Requirement — Go through the records line by line from the top and repeat each one exactly, ending with the line that contains "Connection.requests_in q = Ok".

Input —
(** What the server finds in the bytes of a delivery. *)
Lemma delivered_requests st i v n :
  view_ok st i v → (v_up v + n ≤ length (wire v))%nat →
  ∃ part left, Server.parts st !! uid i = Some part ∧
    let q := part ++ concat (Rpc.chunks (take n (drop (v_up v) (wire v)))) in
    Connection.requests_in q = Ok (news v n, left) ∧ zlen q ≤ Z.of_nat (v_up v + n) ∧
    take (v_up v + n) (wire v) =
      concat (Wire.frame <$> take (whole (requests v) (v_up v + n)) (requests v)) ++ left.
Proof.
  intros Hv Hn. destruct (delivered st i v n Hv Hn) as (part & left & Hpart & Hinc & Heq & Hleft & Hlen).
  destruct (Rpc.chunks_spec (take n (drop (v_up v) (wire v)))) as [Hcat _].
  exists part, left. cbv zeta. rewrite Hcat. split; [done|]. split; [|split; [lia|done]].
  rewrite Heq. apply Connection.requests_in_frames; [done|].
  unfold news. by apply Forall_drop, Forall_take, requests_small, Hv.
Qed.

Lemma delivers_announced st i v n env :
  view_ok st i v → (v_up v + n ≤ length (wire v))%nat →
  Server.announced (Server.Reads (uid i) (Rpc.chunks (take n (drop (v_up v) (wire v)))) (news v n) env) st.
Proof.
  intros Hv Hn part reqs left Hp Hr.
  destruct (delivered_requests st i v n Hv Hn) as (part' & left' & Hp' & Hr' & _). cbv zeta in Hr'. congruence.
Qed.

Lemma delivers_allowed st i v n env :
  view_ok st i v → (v_up v + n ≤ length (wire v))%nat → Z.of_nat (v_up v + n) ≤ bq_limit →
  zlen (news v n) < 2 ^ 31 - 1 → zlen (Server.queued st) + zlen (news v n) ≤ 2 ^ 62 →
  Server.allowed (Server.Reads (uid i) (Rpc.chunks (take n (drop (v_up v) (wire v)))) (news v n) env) st.
Proof.
  intros Hv Hn Hlim Hnum Hroom.
  destruct (delivered_requests st i v n Hv Hn) as (part & left & Hpart & Hr & Hlen & _). cbv zeta in Hr, Hlen.
  exists part. split; [done|]. split; [apply Rpc.chunks_spec|]. split; [lia|].
  intros reqs left' Hr'. rewrite Hr in Hr'. by injection Hr' as <- <-.
Qed.

Lemma view_delivers st st' i v n env :
  view_ok st i v → (v_up v + n ≤ length (wire v))%nat →
  Server.spec_step func (Server.Reads (uid i) (Rpc.chunks (take n (drop (v_up v) (wire v)))) (news v n) env) st
    = Ok st' →
  view_ok st' i (deliver n v).
Proof.
  intros Hv Hn Hst. destruct (delivered_requests st i v n Hv Hn) as (part & left & Hpart & Hreq & _ & Hleft).
  pose proof (Server.step_due func _ _ _ (delivers_announced st i v n env Hv Hn) Hst) as Hdue.
  cbn [Server.spec_step] in Hst. rewrite Hpart in Hst.
  cbn [deref mbind outcome_bind] in Hst. cbv zeta in Hreq. rewrite Hreq in Hst. injection Hst as <-.
  destruct Hv as [Hwf Hup Hp Hd Hdw Hr Ha Hanss]. split; try done.
  - exists left. cbn [Server.parts]. rewrite lookup_insert_eq. split; [done|exact Hleft].
  - rewrite Hdue, mine_app, Hd. unfold Server.asked. cbn [fmap list_fmap concat]. rewrite app_nil_r.
    rewrite answer_pair, mine_own. change (requests (deliver n v)) with (requests v).
    change (v_up (deliver n v)) with (v_up v + n)%nat. by rewrite take_news, fmap_app.
Qed.

(** The other clients notice nothing of a client's requests. *)
Lemma view_delivers_other st st' i j v blocks l env :
  view_ok st j v → j ≠ i → Server.announced (Server.Reads (uid i) blocks l env) st →
  Server.spec_step func (Server.Reads (uid i) blocks l env) st = Ok st' → view_ok st' j v.
Proof.
  intros Hv Hne Han Hst. pose proof (Server.step_due func _ _ _ Han Hst) as Hdue. cbn [Server.spec_step] in Hst.
  apply bind_Ok in Hst as (part & _ & Hst). apply bind_Ok in Hst as ([reqs left] & _ & Hst). injection Hst as <-.
  assert (uid j ≠ uid i) as Hu by (unfold uid; lia).
  eapply (view_server st _ j v []); [done| | |by rewrite app_nil_r].
  - cbn [Server.parts]. by rewrite lookup_insert_ne.
  - rewrite Hdue, mine_app. unfold Server.asked. cbn [fmap list_fmap concat].
    by rewrite app_nil_r, answer_pair, mine_other, app_nil_r.
Qed.

(** *** Every step keeps it *)

Lemma inv_empty : inv ([], Server.empty).
Proof. split; cbn [fst snd]; try done. apply NoDup_nil_2. Qed.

Solution below —
(** What the server finds in the bytes of a delivery. *)
Lemma delivered_requests st i v n :
  view_ok st i v → (v_up v + n ≤ length (wire v))%nat →
  ∃ part left, Server.parts st !! uid i = Some part ∧
    let q := part ++ concat (Rpc.chunks (take n (drop (v_up v) (wire v)))) in
    Connection.requests_in q = Ok (news v n, left) ∧ zlen q ≤ Z.of_nat (v_up v + n) ∧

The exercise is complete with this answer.